I have no qualms with killing aggressive dogs in games that attack the shit out of you. Like the zombie dogs in RE. That's just like I have no problem killing evil human enemies in games.

But I do get a bit bothered by killing random, innocent animals in games. Just like I didn't shoot anyone in that airport terrorist scene in whichever CoD game last gen (MW2?), don't enjoy games like GTA where you play as a bad guy and can kill all kinds of random people etc.

The context is what matters for me, more than the animal/human divide. I need a reason to kill whatever--namely self defense and that they're vicious/evil enemies. So people that are ok killing evil humans, but not vicious dogs attacking you or whatever have odd views to me, but I get being off put by random, "unjustified" violence toward any type of living thing.

That said, I also get some of the discomfort in TLOU2 as it's supposed to make you feel bad. That's why human enemies react and cry when you kill their friends, that dogs whimper when they die when you stab them. Taking a life isn't supposed to feel good even when it's "justified."
 

Xplainin

Banned
The same people who think late term abortion is a ok because its just a bundle of cells, would have you executed if you took some eggs out of a birds nest and smashed them, killing the babies inside.
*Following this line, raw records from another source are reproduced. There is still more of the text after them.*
Lemma buckets_well_formed_witness :
  reachable two_types
  /\ exists b,
       dict_get (py "outlier") (data_insights two_types) = Some b
       /\ (1 <= insight_count b)%Z
       /\ last_analysis b <> None
       /\ (Z.of_nat (length (insight_key_findings b)) <= 3 * insight_count b)%Z
       /\ forall k, In k (dict_keys (insight_patterns b)) ->
                    In k (map fst pattern_vocabulary).
Proof.
  split; [exact two_types_reachable|].
  pose (b := match dict_get (py "outlier") (data_insights two_types) with
             | Some b => b
             | None => new_bucket
             end).
  assert (Hg : dict_get (py "outlier") (data_insights two_types) = Some b)
    by (vm_compute; reflexivity).
  exists b. split; [exact Hg|].
  exact (buckets_well_formed two_types (py "outlier") b two_types_reachable Hg).
Defined.

Lemma history_counted_witness :
  reachable two_types
  /\ (forall t, (Z.of_nat (count_of_type t (analysis_history two_types))
                 <= insight_count_of t (data_insights two_types))%Z)
  /\ (forall e, In e (analysis_history two_types) ->
                dict_get (analysis_type e) (data_insights two_types) <> None).
Proof.
  split; [exact two_types_reachable|].
  exact (history_counted two_types two_types_reachable).
Defined.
There is a section of society that hate humanity.
 

samporter

Banned
What I think is ironic is the people who claim to feel empathy for their fellow man will conveniently ignore inhumane treatment/conditions of people in third world countries just so they can buy the latest gadgets. They post nonsense about how bad the system is while perfectly enjoying their safety/comfort from their safespaces. Such hyprocritical stances are the result of a first world problem more than anything deeper.